*Your assignment:* From the entries below, copy out all lines holding "Polls".

---------- Data supplied ----------

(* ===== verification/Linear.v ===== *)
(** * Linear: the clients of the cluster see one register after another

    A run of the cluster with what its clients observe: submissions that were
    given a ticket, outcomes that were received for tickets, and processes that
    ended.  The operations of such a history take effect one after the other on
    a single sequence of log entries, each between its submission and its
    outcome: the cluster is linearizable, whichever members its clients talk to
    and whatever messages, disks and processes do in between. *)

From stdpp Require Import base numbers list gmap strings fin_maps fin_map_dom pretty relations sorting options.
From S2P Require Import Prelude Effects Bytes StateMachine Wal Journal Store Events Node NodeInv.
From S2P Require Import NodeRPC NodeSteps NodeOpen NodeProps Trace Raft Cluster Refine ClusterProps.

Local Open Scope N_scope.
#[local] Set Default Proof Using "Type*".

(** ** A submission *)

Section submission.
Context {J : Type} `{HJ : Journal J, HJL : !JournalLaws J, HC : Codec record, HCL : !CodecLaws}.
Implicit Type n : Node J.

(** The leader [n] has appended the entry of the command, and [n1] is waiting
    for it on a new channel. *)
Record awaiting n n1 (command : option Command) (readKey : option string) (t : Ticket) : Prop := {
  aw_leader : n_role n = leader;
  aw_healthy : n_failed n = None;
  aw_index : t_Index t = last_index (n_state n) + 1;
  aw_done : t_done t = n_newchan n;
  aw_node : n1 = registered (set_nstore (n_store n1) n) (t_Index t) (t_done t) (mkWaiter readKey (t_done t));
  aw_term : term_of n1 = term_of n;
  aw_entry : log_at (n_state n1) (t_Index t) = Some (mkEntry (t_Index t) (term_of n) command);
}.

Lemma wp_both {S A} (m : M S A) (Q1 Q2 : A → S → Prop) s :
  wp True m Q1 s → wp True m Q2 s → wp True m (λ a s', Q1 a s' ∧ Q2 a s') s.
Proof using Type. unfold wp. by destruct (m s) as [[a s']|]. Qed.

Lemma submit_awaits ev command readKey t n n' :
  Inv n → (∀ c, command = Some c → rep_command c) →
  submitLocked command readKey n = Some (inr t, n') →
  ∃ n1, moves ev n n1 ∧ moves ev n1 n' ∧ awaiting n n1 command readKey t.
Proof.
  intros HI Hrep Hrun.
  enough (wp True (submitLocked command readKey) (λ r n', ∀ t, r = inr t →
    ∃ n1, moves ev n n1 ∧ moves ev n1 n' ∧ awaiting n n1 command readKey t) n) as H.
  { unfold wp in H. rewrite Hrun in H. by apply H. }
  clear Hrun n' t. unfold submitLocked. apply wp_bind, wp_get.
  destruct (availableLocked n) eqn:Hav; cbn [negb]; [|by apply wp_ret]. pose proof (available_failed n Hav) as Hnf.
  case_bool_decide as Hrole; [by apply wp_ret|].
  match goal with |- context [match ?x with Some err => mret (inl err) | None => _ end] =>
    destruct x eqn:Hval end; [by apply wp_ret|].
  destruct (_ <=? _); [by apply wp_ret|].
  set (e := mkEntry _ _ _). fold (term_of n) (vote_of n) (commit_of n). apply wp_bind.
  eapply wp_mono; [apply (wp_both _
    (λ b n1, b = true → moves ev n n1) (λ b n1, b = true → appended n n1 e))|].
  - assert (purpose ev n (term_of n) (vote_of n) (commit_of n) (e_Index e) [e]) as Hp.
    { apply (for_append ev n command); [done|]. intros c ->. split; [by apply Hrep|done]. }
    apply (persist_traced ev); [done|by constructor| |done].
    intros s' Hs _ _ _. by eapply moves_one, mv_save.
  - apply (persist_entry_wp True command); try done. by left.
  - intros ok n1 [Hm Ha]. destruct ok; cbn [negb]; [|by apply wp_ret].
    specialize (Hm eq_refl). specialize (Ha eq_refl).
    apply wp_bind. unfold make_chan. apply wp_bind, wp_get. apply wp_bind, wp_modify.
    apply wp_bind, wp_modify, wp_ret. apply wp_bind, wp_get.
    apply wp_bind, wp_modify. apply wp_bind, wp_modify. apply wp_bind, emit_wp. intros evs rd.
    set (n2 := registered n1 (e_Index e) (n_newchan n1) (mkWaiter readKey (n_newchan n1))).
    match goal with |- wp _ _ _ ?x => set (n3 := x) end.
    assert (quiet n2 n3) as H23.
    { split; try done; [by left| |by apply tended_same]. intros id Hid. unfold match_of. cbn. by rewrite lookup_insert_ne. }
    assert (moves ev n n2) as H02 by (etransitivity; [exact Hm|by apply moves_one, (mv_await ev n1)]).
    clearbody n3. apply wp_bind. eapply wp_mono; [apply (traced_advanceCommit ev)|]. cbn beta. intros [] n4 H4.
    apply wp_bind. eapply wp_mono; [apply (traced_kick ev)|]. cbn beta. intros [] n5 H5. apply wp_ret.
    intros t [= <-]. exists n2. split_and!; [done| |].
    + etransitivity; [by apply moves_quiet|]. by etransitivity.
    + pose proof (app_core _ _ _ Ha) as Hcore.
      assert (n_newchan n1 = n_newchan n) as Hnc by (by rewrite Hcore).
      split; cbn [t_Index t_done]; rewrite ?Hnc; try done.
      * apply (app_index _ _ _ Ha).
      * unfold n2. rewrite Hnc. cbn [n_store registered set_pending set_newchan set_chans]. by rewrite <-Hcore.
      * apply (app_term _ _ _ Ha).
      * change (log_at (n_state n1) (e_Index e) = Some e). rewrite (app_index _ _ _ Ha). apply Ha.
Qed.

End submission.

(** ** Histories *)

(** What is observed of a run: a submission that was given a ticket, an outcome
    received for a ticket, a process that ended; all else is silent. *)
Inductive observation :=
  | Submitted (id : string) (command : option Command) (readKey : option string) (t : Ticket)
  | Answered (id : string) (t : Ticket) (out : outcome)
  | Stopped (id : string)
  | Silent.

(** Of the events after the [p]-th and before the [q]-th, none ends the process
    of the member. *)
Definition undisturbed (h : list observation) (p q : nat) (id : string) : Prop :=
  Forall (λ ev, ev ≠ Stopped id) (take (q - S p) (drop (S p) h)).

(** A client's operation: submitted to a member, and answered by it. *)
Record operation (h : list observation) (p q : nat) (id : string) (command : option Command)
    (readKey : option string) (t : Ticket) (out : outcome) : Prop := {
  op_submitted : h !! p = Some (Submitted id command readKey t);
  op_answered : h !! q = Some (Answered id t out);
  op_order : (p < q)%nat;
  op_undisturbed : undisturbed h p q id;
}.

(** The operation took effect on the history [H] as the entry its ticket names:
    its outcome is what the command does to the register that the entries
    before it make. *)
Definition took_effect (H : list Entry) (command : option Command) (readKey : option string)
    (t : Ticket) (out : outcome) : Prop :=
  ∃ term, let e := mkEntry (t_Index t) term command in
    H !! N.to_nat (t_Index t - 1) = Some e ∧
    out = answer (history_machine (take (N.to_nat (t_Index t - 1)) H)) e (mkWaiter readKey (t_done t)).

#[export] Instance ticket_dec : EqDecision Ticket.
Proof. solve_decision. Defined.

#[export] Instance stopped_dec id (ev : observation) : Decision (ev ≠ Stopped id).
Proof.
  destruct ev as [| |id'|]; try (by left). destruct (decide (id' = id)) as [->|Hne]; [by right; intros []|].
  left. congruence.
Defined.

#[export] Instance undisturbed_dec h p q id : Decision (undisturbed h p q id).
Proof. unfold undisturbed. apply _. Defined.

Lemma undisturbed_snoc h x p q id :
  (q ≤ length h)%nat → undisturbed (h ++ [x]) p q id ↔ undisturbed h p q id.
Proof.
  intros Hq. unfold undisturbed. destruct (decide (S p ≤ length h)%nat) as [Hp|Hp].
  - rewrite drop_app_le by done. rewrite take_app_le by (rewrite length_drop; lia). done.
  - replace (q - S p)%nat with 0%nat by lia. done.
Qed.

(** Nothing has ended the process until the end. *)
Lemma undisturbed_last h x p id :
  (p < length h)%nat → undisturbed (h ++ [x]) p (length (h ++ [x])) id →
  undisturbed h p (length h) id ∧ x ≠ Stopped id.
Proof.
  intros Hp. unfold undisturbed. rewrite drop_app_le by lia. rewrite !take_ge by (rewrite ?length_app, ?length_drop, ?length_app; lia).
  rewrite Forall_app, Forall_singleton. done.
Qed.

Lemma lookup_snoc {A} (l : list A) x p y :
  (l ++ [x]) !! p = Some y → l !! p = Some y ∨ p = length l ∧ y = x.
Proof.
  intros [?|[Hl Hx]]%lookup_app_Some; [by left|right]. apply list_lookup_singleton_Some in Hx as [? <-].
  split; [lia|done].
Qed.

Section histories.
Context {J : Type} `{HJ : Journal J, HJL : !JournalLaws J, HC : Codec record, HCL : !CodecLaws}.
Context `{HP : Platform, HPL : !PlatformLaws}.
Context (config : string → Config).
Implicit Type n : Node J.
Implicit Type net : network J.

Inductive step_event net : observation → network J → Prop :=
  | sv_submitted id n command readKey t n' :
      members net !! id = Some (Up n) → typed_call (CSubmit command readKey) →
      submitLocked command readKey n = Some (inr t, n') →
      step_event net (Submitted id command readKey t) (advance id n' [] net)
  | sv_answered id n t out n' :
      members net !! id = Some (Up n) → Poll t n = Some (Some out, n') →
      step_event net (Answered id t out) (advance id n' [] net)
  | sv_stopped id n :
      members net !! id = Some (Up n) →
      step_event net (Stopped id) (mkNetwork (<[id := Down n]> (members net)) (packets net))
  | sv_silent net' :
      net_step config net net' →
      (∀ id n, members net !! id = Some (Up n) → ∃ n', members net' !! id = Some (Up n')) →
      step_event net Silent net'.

----------
---------- Data supplied ----------

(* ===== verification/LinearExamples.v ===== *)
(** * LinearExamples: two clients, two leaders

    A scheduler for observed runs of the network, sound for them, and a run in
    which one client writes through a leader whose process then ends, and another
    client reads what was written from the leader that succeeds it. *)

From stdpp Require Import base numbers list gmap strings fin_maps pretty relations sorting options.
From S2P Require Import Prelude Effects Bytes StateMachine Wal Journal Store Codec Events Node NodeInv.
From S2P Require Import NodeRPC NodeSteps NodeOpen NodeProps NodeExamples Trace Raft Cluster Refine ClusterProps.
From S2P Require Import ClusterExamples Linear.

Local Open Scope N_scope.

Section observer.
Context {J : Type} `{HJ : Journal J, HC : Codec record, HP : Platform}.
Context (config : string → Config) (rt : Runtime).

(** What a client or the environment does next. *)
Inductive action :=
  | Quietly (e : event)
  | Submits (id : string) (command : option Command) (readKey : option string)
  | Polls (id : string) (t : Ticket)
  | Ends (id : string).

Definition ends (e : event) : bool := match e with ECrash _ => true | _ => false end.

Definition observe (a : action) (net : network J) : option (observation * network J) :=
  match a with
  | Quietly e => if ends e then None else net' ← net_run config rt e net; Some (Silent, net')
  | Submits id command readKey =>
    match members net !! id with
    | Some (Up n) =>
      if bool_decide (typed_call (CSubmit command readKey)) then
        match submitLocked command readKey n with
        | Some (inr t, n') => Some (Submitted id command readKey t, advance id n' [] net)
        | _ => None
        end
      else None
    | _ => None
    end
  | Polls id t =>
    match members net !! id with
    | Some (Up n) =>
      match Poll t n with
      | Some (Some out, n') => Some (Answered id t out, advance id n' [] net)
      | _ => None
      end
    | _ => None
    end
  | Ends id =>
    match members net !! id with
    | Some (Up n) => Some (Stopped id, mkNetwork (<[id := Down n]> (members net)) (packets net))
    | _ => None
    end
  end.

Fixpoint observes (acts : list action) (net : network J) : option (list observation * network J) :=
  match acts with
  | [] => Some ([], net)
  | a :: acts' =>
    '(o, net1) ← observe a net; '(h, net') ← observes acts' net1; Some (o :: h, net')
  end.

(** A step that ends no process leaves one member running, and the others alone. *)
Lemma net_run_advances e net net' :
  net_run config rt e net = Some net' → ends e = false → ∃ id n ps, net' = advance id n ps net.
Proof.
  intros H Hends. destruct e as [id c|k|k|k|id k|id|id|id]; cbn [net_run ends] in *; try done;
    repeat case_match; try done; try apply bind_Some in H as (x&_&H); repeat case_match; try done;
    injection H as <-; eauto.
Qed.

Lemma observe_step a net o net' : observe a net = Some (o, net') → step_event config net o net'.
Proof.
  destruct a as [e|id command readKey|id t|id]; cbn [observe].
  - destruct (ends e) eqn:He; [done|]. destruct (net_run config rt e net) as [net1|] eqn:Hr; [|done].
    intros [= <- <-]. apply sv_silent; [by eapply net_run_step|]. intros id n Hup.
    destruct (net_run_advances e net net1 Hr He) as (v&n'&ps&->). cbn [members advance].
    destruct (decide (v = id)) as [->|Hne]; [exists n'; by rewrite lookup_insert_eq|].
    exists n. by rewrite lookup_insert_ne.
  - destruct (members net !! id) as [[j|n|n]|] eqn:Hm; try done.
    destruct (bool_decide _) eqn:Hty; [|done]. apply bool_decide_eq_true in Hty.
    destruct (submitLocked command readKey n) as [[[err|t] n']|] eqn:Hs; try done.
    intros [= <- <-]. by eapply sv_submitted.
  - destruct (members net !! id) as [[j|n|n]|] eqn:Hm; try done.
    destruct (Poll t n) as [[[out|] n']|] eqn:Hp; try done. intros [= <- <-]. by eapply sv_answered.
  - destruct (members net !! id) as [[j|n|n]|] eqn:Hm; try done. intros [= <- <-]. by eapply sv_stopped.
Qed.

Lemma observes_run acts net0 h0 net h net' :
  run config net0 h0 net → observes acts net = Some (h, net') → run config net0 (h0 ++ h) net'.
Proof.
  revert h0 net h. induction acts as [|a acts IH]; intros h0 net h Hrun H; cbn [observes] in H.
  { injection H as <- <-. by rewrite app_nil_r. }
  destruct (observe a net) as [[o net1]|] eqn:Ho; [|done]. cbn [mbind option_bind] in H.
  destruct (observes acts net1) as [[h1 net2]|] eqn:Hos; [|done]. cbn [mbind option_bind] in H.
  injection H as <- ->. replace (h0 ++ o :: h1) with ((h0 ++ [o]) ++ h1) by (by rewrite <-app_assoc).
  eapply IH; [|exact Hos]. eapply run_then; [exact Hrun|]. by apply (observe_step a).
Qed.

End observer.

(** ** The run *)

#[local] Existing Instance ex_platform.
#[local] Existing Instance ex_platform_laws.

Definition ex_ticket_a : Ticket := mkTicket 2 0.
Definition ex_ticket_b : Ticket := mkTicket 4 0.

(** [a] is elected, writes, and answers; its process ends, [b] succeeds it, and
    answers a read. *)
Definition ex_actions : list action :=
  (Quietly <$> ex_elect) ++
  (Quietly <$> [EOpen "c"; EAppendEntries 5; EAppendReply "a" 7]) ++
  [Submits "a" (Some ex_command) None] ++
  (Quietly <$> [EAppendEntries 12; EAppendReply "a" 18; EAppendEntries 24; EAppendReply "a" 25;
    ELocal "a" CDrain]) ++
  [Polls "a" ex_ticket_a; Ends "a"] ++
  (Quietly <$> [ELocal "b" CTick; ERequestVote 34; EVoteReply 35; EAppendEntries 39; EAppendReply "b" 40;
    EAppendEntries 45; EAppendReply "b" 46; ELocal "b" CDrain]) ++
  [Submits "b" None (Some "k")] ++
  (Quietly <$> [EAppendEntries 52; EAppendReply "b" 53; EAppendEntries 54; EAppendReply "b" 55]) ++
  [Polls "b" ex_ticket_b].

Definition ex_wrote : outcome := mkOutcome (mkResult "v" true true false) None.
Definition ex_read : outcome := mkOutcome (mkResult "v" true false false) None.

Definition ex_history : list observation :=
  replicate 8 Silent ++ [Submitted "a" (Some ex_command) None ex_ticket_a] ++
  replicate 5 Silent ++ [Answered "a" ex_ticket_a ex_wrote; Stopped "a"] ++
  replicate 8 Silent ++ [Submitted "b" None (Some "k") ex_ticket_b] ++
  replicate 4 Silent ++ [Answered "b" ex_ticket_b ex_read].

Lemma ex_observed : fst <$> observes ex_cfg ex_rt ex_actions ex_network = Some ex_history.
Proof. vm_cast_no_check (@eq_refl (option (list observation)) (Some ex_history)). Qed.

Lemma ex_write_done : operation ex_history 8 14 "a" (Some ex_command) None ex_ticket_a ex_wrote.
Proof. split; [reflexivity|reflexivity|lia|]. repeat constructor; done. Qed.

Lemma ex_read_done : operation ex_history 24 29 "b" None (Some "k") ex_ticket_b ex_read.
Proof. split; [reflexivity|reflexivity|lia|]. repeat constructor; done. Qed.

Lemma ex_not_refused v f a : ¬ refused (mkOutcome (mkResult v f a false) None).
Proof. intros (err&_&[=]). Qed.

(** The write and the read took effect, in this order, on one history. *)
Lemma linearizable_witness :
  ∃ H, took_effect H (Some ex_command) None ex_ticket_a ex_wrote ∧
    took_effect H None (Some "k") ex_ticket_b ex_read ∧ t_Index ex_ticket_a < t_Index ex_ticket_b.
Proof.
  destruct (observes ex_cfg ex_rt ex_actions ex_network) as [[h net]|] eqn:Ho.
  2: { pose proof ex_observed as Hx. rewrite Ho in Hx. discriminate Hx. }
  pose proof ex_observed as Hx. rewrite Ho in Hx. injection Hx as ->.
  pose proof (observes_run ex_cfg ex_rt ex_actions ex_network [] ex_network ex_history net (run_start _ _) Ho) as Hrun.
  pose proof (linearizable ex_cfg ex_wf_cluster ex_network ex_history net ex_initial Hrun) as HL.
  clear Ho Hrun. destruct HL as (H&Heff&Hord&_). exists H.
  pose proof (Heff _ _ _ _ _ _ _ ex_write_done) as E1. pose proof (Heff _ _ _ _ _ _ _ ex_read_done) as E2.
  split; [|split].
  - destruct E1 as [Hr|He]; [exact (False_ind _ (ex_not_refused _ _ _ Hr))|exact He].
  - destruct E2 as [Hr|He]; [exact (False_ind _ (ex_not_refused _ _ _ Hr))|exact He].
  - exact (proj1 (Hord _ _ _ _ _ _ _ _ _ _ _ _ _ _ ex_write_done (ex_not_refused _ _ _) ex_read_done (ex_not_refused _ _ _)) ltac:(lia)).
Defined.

----------

*Problem solution:*
  | Polls (id : string) (t : Ticket)
  | Polls id t =>
  [Polls "a" ex_ticket_a; Ends "a"] ++
  [Polls "b" ex_ticket_b].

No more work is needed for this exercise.